Problem to solve » Word for word, restate the entries below from their first line through the line that contains "Definition passages : list".

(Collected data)
______________________________

(** Two orders in which a set may be enumerated. *)
Definition as_built (l : list str) : list str := l.
Definition reversed (l : list str) : list str := rev l.

(** Two entries of the index, both under the header of one sefer, and two
    passages under the header of another. *)
Definition entries : list (option str * N * str * str * str) :=
  [ (Some (lit "ספר א הק'"), 1%N, lit "ויהי בשלח",
     lit "ענין קריעת ים סוף ומעלת האמונה", lit "י");
    (Some (lit "ספר א הק'"), 2%N, lit "אז ישיר", lit "שירת הים", lit "כ") ].

Definition passages : list (str * str * str) :=
  [ (lit "ספר ב", lit "ויהי בשלח פרעה",
     lit "<b>ויהי בשלח פרעה</b> הנה ענין קריעת ים סוף הוא מעלה גדולה");
    (lit "ספר ב", lit "מן",
     lit "<b>מן</b> לחם מן השמים ניתן לישראל במדבר ארבעים שנה עד בואם אל ארץ נושבת") ].

Definition summaries : list V10.summary :=
  map (fun '(current_sefer, id, verse, summary_text, page) =>
         V10.mk_summary as_built current_sefer id verse summary_text page)
      entries.

Definition full_texts : list V10.full_text :=
  map (fun '(name, verse, text) => V10.mk_full_text as_built name verse text)
      passages.

(** A passage of 3001 letters, and one of 2501. *)
Definition long_passage : V10.full_text :=
  V10.mk_full_text as_built (lit "ספר ב") (lit "מן") (repeat 1488%N 3001).

Definition medium_passage : V10.full_text :=
  V10.mk_full_text as_built (lit "ספר ב") (lit "מן") (repeat 1488%N 2501).

(** The first entry and the first passage as v7 holds them. *)
Definition v7_summary : V7.summary :=
  {| V7.s_id := 1; V7.s_sefer := Some (lit "ספר א");
     V7.s_verse := lit "ויהי בשלח"; V7.s_summary := lit "קריעת ים סוף";
     V7.s_page := lit "י" |}.

Definition v7_full_text : V7.full_text :=
  {| V7.ft_sefer := lit "ספר ב"; V7.ft_verse := lit "ויהי בשלח";
     V7.ft_text := lit "<b>ויהי בשלח</b> הנה ענין קריעת ים סוף הוא מעלה גדולה מאד לישראל" |}.

(** A summary of the index and the content section it belongs to: same
    author, same page, and the opening words are a bold phrase of the
    section. *)
Definition section : Mapper.ContentSection :=
  {| Mapper.section_author := lit "רבינו בחיי";
     Mapper.text := lit "<b>ויהי בשלח</b> הנה ענין קריעת ים סוף הוא מעלה גדולה מאד לישראל";
     Mapper.page_number := lit "י`ז";
     Mapper.start_line := 500; Mapper.end_line := 540;
     Mapper.opening_phrases := [lit "ויהי בשלח"] |}.

Definition index_summary : Mapper.Summary :=
  {| Mapper.author := lit "רבינו בחיי";
     Mapper.opening_words := lit "ויהי בשלח";
     Mapper.summary_text := lit "ענין קריעת ים סוף ומעלת האמונה";
     Mapper.page_ref := lit "י`ז";
     Mapper.line_number := 80;
     Mapper.matched_content := None;
     Mapper.match_confidence := 0 |}.

(** A similarity that is 1 on equal strings and 0 on others; on equal
    strings it is the ratio of difflib. *)
Definition equal_ratio (a b : str) : Q :=
  if bool_decide (a = b) then 1 else 0.

(** A similarity that is 1 on equal strings and the float 0.8 on others,
    and two sections for [index_summary] whose signals add up to 17/20
    both: the first has a longer bold phrase, a page two pages off and
    an author that is only similar; the second has the phrase and the
    author of the summary and no page. *)
Definition near_ratio (a b : str) : Q :=
  if bool_decide (a = b) then 1 else float_lit 0.8.

Definition similar_section : Mapper.ContentSection :=
  {| Mapper.section_author := lit "רבינו בחיי ז`ל";
     Mapper.text := lit "<b>ויהי בשלח פרעה</b> הנה ענין קריעת ים סוף";
     Mapper.page_number := lit "י`ט";
     Mapper.start_line := 100; Mapper.end_line := 140;
     Mapper.opening_phrases := [lit "ויהי בשלח פרעה"] |}.

Definition unpaged_section : Mapper.ContentSection :=
  {| Mapper.section_author := lit "רבינו בחיי";
     Mapper.text := lit "<b>ויהי בשלח</b> הנה ענין קריעת ים סוף הוא מעלה גדולה מאד לישראל";
     Mapper.page_number := [];
     Mapper.start_line := 500; Mapper.end_line := 540;
     Mapper.opening_phrases := [lit "ויהי בשלח"] |}.

(** A server that is down: every request raises. *)
Definition server_down (attempt : nat) : Ocr.attempt_outcome :=
  Ocr.PostRaises (lit "Connection refused").

(** A server that fails the first request and answers the second with a
    text of 120 letters. *)
Definition flaky_server (attempt : nat) : Ocr.attempt_outcome :=
  match attempt with
  | O => Ocr.PostRaises (lit "Connection reset")
  | S _ => Ocr.Response 200 (lit "{...}") (inl (repeat 1488%N 120))
  end.

(** The pages of an earlier run: page 1 failed, page 4 has its text. *)
Definition earlier_pages : list (gmap string Ocr.value) :=
  [ Ocr.error_record (lit "Max retries exceeded") 1;
    Ocr.text_record 4 (repeat 1488%N 120) ].

(** The decimal digits of ASCII. *)
Definition ascii_decimal (c : char) : option N :=
  if ((48 <=? c) && (c <=? 57))%N then Some (c - 48)%N else None.

(** A text as [extract_all_full_texts] reads it: a passage before any
    header, a header, a passage of two lines with a running header and an
    empty line after it, a passage that is too short, and a last
    passage. *)
Definition content : str := lit "פתיחה
<b>לפני הכותרת</b> שורה שאינה תחת ספר ולכן אינה נאספת כלל אף שהיא ארוכה דיה
<center><h1><b>נועם אלימלך הק'</b></h1></center>
<b>ויהי בשלח</b> הנה ענין קריעת ים סוף הוא מעלה גדולה מאד לישראל
  המשך הפסקה
<HEADER>כותרת עמוד</HEADER>

<b>אז ישיר</b> קצר
<b>מן</b> לחם מן השמים ניתן לישראל במדבר ארבעים שנה עד בואם אל ארץ נושבת".

End Sample.

(** * Proofs

    ** The candidate loop *)

Lemma Qgtb_true (x y : Q) : Py.Qgtb x y = true <-> (y < x)%Q.
Proof.
  unfold Py.Qgtb. rewrite negb_true_iff. split.
  - intros H. apply Qnot_le_lt. intros Hle. apply Qle_bool_iff in Hle. congruence.
  - intros H. destruct (Qle_bool x y) eqn:E; [|done].
    apply Qle_bool_iff in E. lra.
Qed.

Lemma Qgtb_false (x y : Q) : Py.Qgtb x y = false <-> (x <= y)%Q.
Proof.
  unfold Py.Qgtb. rewrite negb_false_iff. apply Qle_bool_iff.
Qed.

Lemma Qgeb_true (x y : Q) : Py.Qgeb x y = true <-> (y <= x)%Q.
Proof. unfold Py.Qgeb. apply Qle_bool_iff. Qed.

Lemma Qgeb_false (x y : Q) : Py.Qgeb x y = false <-> (x < y)%Q.
Proof.
  unfold Py.Qgeb. split.
  - intros H. apply Qnot_le_lt. intros Hle. apply Qle_bool_iff in Hle. congruence.
  - intros H. destruct (Qle_bool y x) eqn:E; [|done].
    apply Qle_bool_iff in E. lra.
Qed.

Section CandidateLoopFacts.
Context {A : Type}.
Variable skip : nat -> A -> bool.
Variable sc : A -> Q.

Lemma candidate_snoc (pre : list A) (ft : A) (j : nat) (ft' : A) :
  candidate skip (pre ++ [ft]) j ft'
  <-> candidate skip pre j ft'
      \/ (j = length pre /\ ft' = ft /\ skip (length pre) ft = false).
Proof.
  unfold candidate. split.
  - intros [Hl Hs]. destruct (decide (j < length pre)%nat) as [Hlt|Hge].
    + rewrite lookup_app_l in Hl by done. by left.
    + rewrite lookup_app_r in Hl by lia.
      destruct (j - length pre)%nat as [|k] eqn:E; simpl in Hl; [|done].
      assert (j = length pre) as -> by lia.
      right. by simplify_eq.
  - intros [[Hl Hs]|(-> & -> & Hs)].
    + split; [|done]. apply lookup_app_l_Some. done.
    + split; [|done]. rewrite lookup_app_r by lia.
      by rewrite Nat.sub_diag.
Qed.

______________________________

Result of this exercise »
(** Two orders in which a set may be enumerated. *)
Definition as_built (l : list str) : list str := l.
Definition reversed (l : list str) : list str := rev l.

(** Two entries of the index, both under the header of one sefer, and two
    passages under the header of another. *)
Definition entries : list (option str * N * str * str * str) :=
  [ (Some (lit "ספר א הק'"), 1%N, lit "ויהי בשלח",
     lit "ענין קריעת ים סוף ומעלת האמונה", lit "י");
    (Some (lit "ספר א הק'"), 2%N, lit "אז ישיר", lit "שירת הים", lit "כ") ].

Definition passages : list (str * str * str) :=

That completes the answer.